As I was explaining this to YA, she started banging away on her phone.  “You know, you can get a case of the Seventh Generation at Amazon.”  Calm as could be.  I looked at her phone and confirmed that it was exactly what I wanted, and unbelievably cheaper, than what I used to pay at the co-op.  An additional benefit is that I didn’t have to worry about anybody looking at me funny for getting a case of toilet paper during pandemic.  So now we have the tp I like best and I don’t have to get all worked up and buying more until Solstice!

Is there anything you like to have in bulk (or used to like to have in bulk….)?

Buzz Words?

Going back to work hasn’t been as traumatic as I was worried it would be.  The new software isn’t as daunting as I anticipated, although I shake my head that we’ve made things so complicated in trying to make them easier.  The steps to set up your various screens so you can “share” during an online presentation make my head hurt – luckily I don’t see that I will have to personally worry about this for quite some time. 

There is a new phrase that I’m hearing a lot since I came back (a whooping three weeks) … “socializing the idea”.  I don’t know if this is a Corporate America thing or just my company but I’ve heard at least 4 people use the phrase in various meetings/calls.  It basically means floating an idea by someone (usually a client) in a casual way.  As if you’re softening someone up to an idea before hitting on it hard.  The first time I heard it, I knew immediately what it meant – not sure if I’ve just been in the business-speak world too long or it’s a great phrase that needed inventing. 

But now that I’ve heard it four times, it’s beginning to grate a bit, so I’m wondering if this is just the new catch phrase of the month and it will be gone by fall.  There are so many buzz words in the business world that have disappeared off the horizon.  I haven’t heard anybody talk about paradigms recently and nobody seems to say “think outside the box” anymore.  Of course, “collaborate” is still going strong despite my prayers every night that it fly right off the world’s radar screen.

What words or phrases would you like to be retired?  Or kept on but at only 20 hours a week?

Knicknacks

I have an enormous U-shaped desk in my office. It is far too fancy for me, but it is what they thought I needed when we moved to our new building in July.

I am a messy person who knows where any and all the  documents  are  in the piles on my desk. Please don’t make me clean up. It ruins my organizational strategy.  The larger my desk, the more and bigger the paper piles on it.

In one corner of my desk I have the collection of figures you see in the header photo. I got the Freud bobble head from my son. The red puppet I got in Bremen Schnoor district. He reminds me of Tyll Ulenspiegel. The vampire tomtens I got from my daughter.  I have no idea where the Viking came from. I have no idea what people think about  them, or what they think about me when they see them.  I sort of wish people would ask.
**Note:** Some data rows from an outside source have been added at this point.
(** * The AHP pairwise-comparison client

    A shallow embedding of the two client scripts of the repository,
    [src/static/js/ahp.js] (module [Ahp]) and [src/unnamed/part_000]
    (module [Part000]), over a small model of the browser page they run in
    (module [JS]), followed by the properties proved about them.

    Numbers are IEEE-754 binary64 values, as in JavaScript: Rocq's primitive
    floats.  Strings are sequences of 8-bit code units.

    The scripts build HTML from the names they are given and assign it to
    [innerHTML] without escaping.  The page of the model records what is
    written; the document the browser builds from it is what was written
    when the names carry no markup, and the parser's otherwise. *)

From Stdlib Require Import Floats Ascii String DecimalString DecimalNat.
From stdpp Require Import base option list strings gmap sorting.

Local Open Scope string_scope.
Local Open Scope list_scope.
Local Open Scope nat_scope.

(** ** The page and the part of the JavaScript runtime the scripts use *)

Module JS.

(** JavaScript values as [response.json()] produces them, and [undefined],
    which a read of a missing property gives.  An object is the table of
    its own properties; a read takes the first entry of a key. *)
#[warnings="-register-all"]
Inductive value :=
| VUndefined
| VNull
| VBool (b : bool)
| VNum (x : float)
| VStr (s : string)
| VArr (elements : list value)
| VObj (props : list (string * value)).

(** Thrown values and promise rejections: an error with a name and a
    message.  The message texts are the engine's and no property below
    depends on them. *)
Record exn := Error { exn_name : string; exn_message : string }.

Definition TypeError (message : string) : exn := Error "TypeError" message.

(** [Error.prototype.toString]. *)
Definition exn_toString (e : exn) : string :=
  if String.eqb (exn_name e) "" then exn_message e
  else if String.eqb (exn_message e) "" then exn_name e
  else exn_name e +:+ ": " +:+ exn_message e.

(** The decimal digits of an array index or a loop counter in a template
    literal. *)
Definition string_of_nat (n : nat) : string :=
  NilEmpty.string_of_uint (Nat.to_uint n).

(** [String.prototype.replace] with a one-character pattern: the first
    occurrence only. *)
Fixpoint replace (pattern : ascii) (replacement : string) (s : string) : string :=
  match s with
  | EmptyString => EmptyString
  | String c s' =>
      if Ascii.eqb c pattern then replacement +:+ s'
      else String c (replace pattern replacement s')
  end.

(** WhiteSpace and LineTerminator code units below 256: TAB, LF, VT, FF,
    CR, SP and NBSP. *)
Definition is_whitespace (c : ascii) : bool :=
  let n := nat_of_ascii c in
  (Nat.leb 9 n && Nat.leb n 13) || Nat.eqb n 32 || Nat.eqb n 160.

Fixpoint trimStart (s : string) : string :=
  match s with
  | EmptyString => EmptyString
  | String c s' => if is_whitespace c then trimStart s' else s
  end.

Definition trimEnd (s : string) : string :=
  String.rev (trimStart (String.rev s)).

(** [String.prototype.trim] *)
Definition trim (s : string) : string := trimEnd (trimStart s).

(** *** Text and markup

    The scripts write the names they are given into [innerHTML] as they
    are, without escaping them.  A name without the characters the HTML
    parser acts on is rendered as the text it is; these characters are
    '<' (it opens a tag), '&' (it opens a character reference), NUL (it is
    dropped) and CR (it becomes LF). *)
Definition is_markup (c : ascii) : bool :=
  let n := nat_of_ascii c in
  Nat.eqb n 60 || Nat.eqb n 38 || Nat.eqb n 0 || Nat.eqb n 13.

Fixpoint markup_free (s : string) : Prop :=
  match s with
  | EmptyString => True
  | String c s' => is_markup c = false ∧ markup_free s'
  end.

Fixpoint markup_free_dec (s : string) : Decision (markup_free s) :=
  match s return Decision (markup_free s) with
  | EmptyString => left I
  | String c s' =>
      and_dec (decide (is_markup c = false)) (markup_free_dec s')
  end.
#[global] Existing Instance markup_free_dec.

(** *** Elements of the page

    The records below hold what the scripts write into the elements.  The
    document is read as holding just that: each name as a text, and no
    input besides the radios written.  That is the document the browser
    builds when the names written carry no markup ([document_as_written]);
    what it builds from a name with markup is the parser's, and the
    properties that read the document back are stated for names without. *)

(** One radio button as [createRadio] writes it:
    [<div><input type="radio" id name value checked?>
          <label for class><span>text</span></label></div>]. *)
Record radio := {
  input_id : string;
  input_name : string;
  input_value : string;
  input_checked : bool;
  label_for : string;
  label_class : string;
  span_text : string
}.
(** The [mode == 'sharepoint'] branch of [main], from the established
    connection on; [temp_dir] is the scratch directory of the run. *)
Definition main_sharepoint (env : Env) (temp_dir folder_path output_file : string)
    : M DataAggregator :=
  let aggregator := init in
  print (nl +:+ "Scanning folder: " +:+ folder_path) ;;;
  folders <- Remote.get_folders_in_path env folder_path ;;
  print ("Found " +:+ str_of_nat (length folders) +:+ " folders") ;;;
  aggregator <- for_each folders (remote_folder env temp_dir) aggregator ;;
  finish env aggregator output_file.

End Pipeline.
Import Pipeline.

(* ===================================================================== *)
(** ** Concrete stores used by the examples *)
(* ===================================================================== *)

Module Examples.

Definition folder_entry (parent name : string) : DirEntry :=
  {| e_path := path_join parent name; e_name := name;
     e_is_dir := true; e_is_file := false |}.

Definition file_entry (parent name : string) : DirEntry :=
  {| e_path := path_join parent name; e_name := name;
     e_is_dir := false; e_is_file := true |}.

Definition sp_item (url name : string) : SPItem :=
  {| properties := {[ "Name" := name; "ServerRelativeUrl" := url ]} |}.

(** A world with the given files and nothing printed, open or written. *)
Definition fresh (d : gmap string FileData) : World :=
  {| stdout := []; disk := d; open_workbooks := []; artifacts := ∅ |}.

(** The scenario of the specification: units Unit-A (one file, r1.xlsx)
    and Unit-B (empty); r1.xlsx holds B1, C1, D1, C3 and D3 only. *)
Definition r1_cells : gmap string cell_value :=
  {[ "B1" := VStr "App1"; "C1" := VStr "Alice"; "D1" := VStr "Bob";
     "C3" := VStr "Yes"; "D3" := VStr "ok" ]}.

Definition scenario_env : Env :=
  {| iterdir := fun p =>
       if String.eqb p "/root" then
         inr [folder_entry "/root" "Unit-A"; folder_entry "/root" "Unit-B"]
       else if String.eqb p "/root/Unit-A" then
         inr [file_entry "/root/Unit-A" "r1.xlsx"]
       else if String.eqb p "/root/Unit-B" then inr []
       else inl ("[Errno 2] No such file or directory: '" +:+ p +:+ "'");
     sp_folders := fun _ => inl "not connected";
     sp_files := fun _ => inl "not connected";
     sp_open_binary := fun _ => inl "not connected";
     to_excel_error := fun _ => None |}.

Definition scenario_world : World :=
  fresh {[ "/root/Unit-A/r1.xlsx" := Book {| active := Worksheet r1_cells |} ]}.

(** A folder that holds one good questionnaire with a question text in
    B3, one file that is not a workbook, and one workbook whose active
    sheet is a chart sheet. *)
Definition q_cells : gmap string cell_value :=
  {[ "B1" := VStr "Payroll"; "C1" := VStr "Carol"; "D1" := VStr "Dan";
     "B3" := VStr "Is it safe?"; "C3" := VBool true; "D3" := VInt 7;
     "B19" := VStr "Last one"; "C19" := VStr "No" ]}.

Definition mixed_env : Env :=
  {| iterdir := fun p =>
       if String.eqb p "/data" then inr [folder_entry "/data" "Unit-X"]
       else if String.eqb p "/data/Unit-X" then
         inr [file_entry "/data/Unit-X" "good.xlsx";
              file_entry "/data/Unit-X" "broken.xlsx";
              file_entry "/data/Unit-X" "chart.xlsx"]
       else inl ("[Errno 2] No such file or directory: '" +:+ p +:+ "'");
     sp_folders := fun _ => inl "not connected";
     sp_files := fun _ => inl "not connected";
     sp_open_binary := fun _ => inl "not connected";
     to_excel_error := fun _ => None |}.

Definition mixed_world : World :=
  fresh {[ "/data/Unit-X/good.xlsx" := Book {| active := Worksheet q_cells |};
           "/data/Unit-X/broken.xlsx" := Corrupt "File is not a zip file";
           "/data/Unit-X/chart.xlsx" := Book {| active := Chartsheet |} ]}.

(** A local folder and a remote folder that list the same three names. *)
Definition names_env : Env :=
  {| iterdir := fun _ =>
       inr [file_entry "/u" "REPORT.XLSX"; file_entry "/u" ".xlsx";
            file_entry "/u" "~$lock.xlsx"];
     sp_folders := fun _ => inr [];
     sp_files := fun _ =>
       inr [sp_item "/u/REPORT.XLSX" "REPORT.XLSX"; sp_item "/u/.xlsx" ".xlsx";
            sp_item "/u/~$lock.xlsx" "~$lock.xlsx"];
     sp_open_binary := fun _ => inl "HTTP 404";
     to_excel_error := fun _ => None |}.

(** The local disk cannot be listed while the remote store answers. *)
Definition local_down_env : Env :=
  {| iterdir := fun _ => inl "[Errno 13] Permission denied";
     sp_folders := fun _ => inr [sp_item "/sites/q/Unit-A" "Unit-A"];
     sp_files := fun _ => inr [sp_item "/sites/q/Unit-A/a.xlsx" "a.xlsx"];
     sp_open_binary := fun _ => inr (Book {| active := Worksheet r1_cells |});
     to_excel_error := fun _ => None |}.

(** Stores on which every enumeration fails. *)
Definition failing_env : Env :=
  {| iterdir := fun _ => inl "[Errno 13] Permission denied";
     sp_folders := fun _ => inl "HTTP 503";
     sp_files := fun _ => inl "HTTP 503";
     sp_open_binary := fun _ => inl "HTTP 503";
     to_excel_error := fun _ => None |}.

End Examples.
Import Examples.

(* ===================================================================== *)
(** ** The vocabulary of the specification *)
(* ===================================================================== *)

Module Spec.

(** The number of question rows of the layout. *)
Definition N : nat := 17.

(** The header of the output contract: four metadata columns, then
    Q1..Q17, then COMM Q1..COMM Q17. *)
Definition expected_header : list string :=
  ["Application"; "Answered"; "App Responsible"; "Deputy"]
    ++ map (fun i => "Q" +:+ str_of_nat i) (seq 1 N)
    ++ map (fun i => "COMM Q" +:+ str_of_nat i) (seq 1 N).

(** The output row of a record: metadata, then the answers, then the
    comments, each group in the order of the record's sequence. *)
Definition flat_row (r : Questionnaire) : list cell_value :=
  [application r; responsible r; responsible r; deputy r]
    ++ map answer (questions_answers r)
    ++ map comment (questions_answers r).

(** A genuine data file by name: extension .xlsx or .xls compared
    without regard to case, and no temporary-file marker in front. *)
Definition accepts_name (name : string) : bool :=
  str_in (lower (suffix name)) [".xlsx"; ".xls"]
  && negb (startswith name "~$").

(** The content of a cell, absent when the sheet has nothing there. *)
Definition cell_or_none (cells : gmap string cell_value) (coord : string)
    : cell_value :=
  default VNone (cells !! coord).

(** The question row the layout prescribes for a sheet row. *)
Definition row_of_sheet (cells : gmap string cell_value) (row : nat) : QA :=
  {| question := cell_or_none cells ("B" +:+ str_of_nat row);
     answer := cell_or_none cells ("C" +:+ str_of_nat row);
     comment := cell_or_none cells ("D" +:+ str_of_nat row) |}.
What did or does your work desk look like? How did you make your desk reflect you who you are?

 

Bingo!

I will admit that while I was on furlough, I spent way too much time surfing on my phone (wow… talk about a phrase that would have made no sense 20 years ago!)   Lots of stamping sites, Vlogbrothers and Mark Rober YouTubes, too many dance compilations to the song Uptown Funk and of course The Trail.  This led to what I consider massive numbers of wasted hours as well as monies spent that could have gone to better purposes.

One of these purchases happened two weeks ago, after I knew I would be heading back into Corporate America part time.  It’s a Conference Call Bingo mousepad.  If you’ve spent any time on zoom or other online calls the past year, you’ll probably recognize some of the squares:  “Can everyone see my screen?”  “Can you repeat that?”  “I have to jump on another call.”  I laughed out loud when I saw it online.  It arrived over the weekend and I’ve had several chances to use it already.  I’ve been using paperclips as “the dauber”.   No bingo yet, but I’ve come pretty close a couple of times.

When was the last time you played Bingo?